## How to complete this task
For this exercise, copy out each line of the material below that includes "mkSize".

--- START ---

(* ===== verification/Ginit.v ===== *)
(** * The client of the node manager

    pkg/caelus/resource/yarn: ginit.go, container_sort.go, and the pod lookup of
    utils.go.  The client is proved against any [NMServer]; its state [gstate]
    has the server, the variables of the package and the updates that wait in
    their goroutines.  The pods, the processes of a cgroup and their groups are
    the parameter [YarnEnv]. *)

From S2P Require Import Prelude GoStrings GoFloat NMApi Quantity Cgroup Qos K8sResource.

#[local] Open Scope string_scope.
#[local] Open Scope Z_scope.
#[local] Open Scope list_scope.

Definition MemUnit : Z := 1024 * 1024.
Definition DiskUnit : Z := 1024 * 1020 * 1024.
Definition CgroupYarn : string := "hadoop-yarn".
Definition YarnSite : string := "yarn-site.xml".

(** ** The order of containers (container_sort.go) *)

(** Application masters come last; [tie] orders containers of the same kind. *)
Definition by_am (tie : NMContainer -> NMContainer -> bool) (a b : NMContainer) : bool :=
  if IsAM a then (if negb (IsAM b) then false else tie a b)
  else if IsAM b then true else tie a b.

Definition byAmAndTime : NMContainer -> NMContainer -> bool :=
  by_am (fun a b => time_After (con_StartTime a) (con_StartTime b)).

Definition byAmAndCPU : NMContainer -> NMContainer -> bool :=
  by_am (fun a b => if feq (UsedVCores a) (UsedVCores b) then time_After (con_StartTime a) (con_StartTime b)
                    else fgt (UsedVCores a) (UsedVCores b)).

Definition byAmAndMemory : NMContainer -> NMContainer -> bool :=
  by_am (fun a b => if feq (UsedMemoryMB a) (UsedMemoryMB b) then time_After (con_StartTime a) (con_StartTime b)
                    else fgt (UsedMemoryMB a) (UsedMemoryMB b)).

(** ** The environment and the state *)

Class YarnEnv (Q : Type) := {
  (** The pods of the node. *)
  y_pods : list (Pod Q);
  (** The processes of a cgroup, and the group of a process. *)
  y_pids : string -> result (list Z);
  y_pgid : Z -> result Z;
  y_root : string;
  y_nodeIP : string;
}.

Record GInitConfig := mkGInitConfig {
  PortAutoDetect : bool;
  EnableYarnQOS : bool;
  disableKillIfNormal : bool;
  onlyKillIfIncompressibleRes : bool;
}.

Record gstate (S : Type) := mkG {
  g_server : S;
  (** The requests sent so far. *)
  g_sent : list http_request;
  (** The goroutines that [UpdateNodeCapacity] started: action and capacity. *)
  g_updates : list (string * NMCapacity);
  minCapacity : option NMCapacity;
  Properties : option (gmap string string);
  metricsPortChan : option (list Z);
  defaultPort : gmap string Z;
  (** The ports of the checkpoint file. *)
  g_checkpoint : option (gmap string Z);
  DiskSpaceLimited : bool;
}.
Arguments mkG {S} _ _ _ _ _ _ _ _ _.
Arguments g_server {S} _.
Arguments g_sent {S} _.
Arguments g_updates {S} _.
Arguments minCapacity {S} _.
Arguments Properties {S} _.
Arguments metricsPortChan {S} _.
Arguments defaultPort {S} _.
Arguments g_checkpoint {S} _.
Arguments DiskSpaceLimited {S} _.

--- END ---
--- START ---

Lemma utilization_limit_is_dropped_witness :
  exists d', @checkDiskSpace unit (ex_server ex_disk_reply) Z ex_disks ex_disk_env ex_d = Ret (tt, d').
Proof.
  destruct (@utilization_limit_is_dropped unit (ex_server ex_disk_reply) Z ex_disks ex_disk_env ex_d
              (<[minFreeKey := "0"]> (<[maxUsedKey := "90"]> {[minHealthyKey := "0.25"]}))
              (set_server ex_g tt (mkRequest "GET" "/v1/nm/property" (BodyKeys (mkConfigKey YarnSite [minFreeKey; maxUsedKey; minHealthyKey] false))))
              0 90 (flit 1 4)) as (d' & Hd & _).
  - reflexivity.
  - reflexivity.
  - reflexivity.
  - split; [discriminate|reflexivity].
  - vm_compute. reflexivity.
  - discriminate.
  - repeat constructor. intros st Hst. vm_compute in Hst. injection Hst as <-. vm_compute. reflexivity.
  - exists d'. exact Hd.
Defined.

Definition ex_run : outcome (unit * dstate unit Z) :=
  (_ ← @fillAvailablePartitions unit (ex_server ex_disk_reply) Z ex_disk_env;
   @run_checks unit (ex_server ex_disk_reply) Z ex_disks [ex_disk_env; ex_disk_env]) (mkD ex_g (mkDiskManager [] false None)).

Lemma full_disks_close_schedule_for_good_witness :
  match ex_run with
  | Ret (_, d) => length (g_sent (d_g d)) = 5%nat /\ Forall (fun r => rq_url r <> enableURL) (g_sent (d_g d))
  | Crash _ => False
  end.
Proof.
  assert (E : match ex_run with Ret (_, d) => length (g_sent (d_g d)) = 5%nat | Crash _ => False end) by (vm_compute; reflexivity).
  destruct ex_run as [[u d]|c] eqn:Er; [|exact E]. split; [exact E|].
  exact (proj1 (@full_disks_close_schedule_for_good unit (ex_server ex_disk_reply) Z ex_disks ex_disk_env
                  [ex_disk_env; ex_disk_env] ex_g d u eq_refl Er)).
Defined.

--- END ---
--- START ---

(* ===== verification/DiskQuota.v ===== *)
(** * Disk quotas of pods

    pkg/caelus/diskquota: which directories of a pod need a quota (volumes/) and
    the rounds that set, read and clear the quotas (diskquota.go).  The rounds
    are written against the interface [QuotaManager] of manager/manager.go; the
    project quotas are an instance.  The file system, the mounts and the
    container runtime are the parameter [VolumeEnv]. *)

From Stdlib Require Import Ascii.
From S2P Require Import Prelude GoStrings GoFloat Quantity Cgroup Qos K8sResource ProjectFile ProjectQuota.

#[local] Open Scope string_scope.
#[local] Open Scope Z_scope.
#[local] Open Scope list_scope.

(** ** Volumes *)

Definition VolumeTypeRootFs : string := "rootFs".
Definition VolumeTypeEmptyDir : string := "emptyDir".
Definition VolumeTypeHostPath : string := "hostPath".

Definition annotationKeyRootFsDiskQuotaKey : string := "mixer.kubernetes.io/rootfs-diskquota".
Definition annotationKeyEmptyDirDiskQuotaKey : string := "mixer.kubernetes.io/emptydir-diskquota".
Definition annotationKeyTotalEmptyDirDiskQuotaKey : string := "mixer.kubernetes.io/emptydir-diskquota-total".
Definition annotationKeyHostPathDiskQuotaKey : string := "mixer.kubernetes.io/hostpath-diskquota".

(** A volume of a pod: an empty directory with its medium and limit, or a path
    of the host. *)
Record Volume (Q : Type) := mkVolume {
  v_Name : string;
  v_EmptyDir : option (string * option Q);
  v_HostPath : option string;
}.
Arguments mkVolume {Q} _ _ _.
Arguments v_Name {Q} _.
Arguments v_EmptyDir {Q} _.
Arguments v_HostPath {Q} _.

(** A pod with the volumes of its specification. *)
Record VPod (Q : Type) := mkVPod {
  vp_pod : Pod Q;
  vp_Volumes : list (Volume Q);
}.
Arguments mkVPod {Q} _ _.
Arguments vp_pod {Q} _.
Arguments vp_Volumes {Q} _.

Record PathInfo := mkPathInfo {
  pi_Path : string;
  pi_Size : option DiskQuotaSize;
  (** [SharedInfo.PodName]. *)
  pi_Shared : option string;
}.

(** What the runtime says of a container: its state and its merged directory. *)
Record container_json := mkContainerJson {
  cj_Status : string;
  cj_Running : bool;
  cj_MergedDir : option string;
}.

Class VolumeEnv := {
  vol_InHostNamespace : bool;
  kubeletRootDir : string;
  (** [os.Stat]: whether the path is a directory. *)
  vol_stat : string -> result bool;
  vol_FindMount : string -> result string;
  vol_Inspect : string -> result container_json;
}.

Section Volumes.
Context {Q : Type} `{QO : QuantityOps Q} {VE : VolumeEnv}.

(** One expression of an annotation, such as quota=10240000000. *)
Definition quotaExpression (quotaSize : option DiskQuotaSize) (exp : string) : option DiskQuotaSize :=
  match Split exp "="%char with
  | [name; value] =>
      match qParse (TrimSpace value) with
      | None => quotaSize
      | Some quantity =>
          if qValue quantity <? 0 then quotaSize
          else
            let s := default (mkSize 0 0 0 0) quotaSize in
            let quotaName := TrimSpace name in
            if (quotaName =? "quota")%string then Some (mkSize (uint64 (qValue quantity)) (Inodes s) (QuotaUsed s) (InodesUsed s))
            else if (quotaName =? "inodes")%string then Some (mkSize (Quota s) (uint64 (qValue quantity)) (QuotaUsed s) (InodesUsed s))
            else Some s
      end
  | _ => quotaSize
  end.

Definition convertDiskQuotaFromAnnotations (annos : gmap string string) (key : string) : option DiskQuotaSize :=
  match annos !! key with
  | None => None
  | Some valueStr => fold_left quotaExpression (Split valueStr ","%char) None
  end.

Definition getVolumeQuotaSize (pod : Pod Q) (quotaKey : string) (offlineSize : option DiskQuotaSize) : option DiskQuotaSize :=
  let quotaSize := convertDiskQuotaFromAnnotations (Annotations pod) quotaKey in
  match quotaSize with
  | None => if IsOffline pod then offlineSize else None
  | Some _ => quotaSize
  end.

--- END ---

## Result
            let s := default (mkSize 0 0 0 0) quotaSize in
            if (quotaName =? "quota")%string then Some (mkSize (uint64 (qValue quantity)) (Inodes s) (QuotaUsed s) (InodesUsed s))
            else if (quotaName =? "inodes")%string then Some (mkSize (Quota s) (uint64 (qValue quantity)) (QuotaUsed s) (InodesUsed s))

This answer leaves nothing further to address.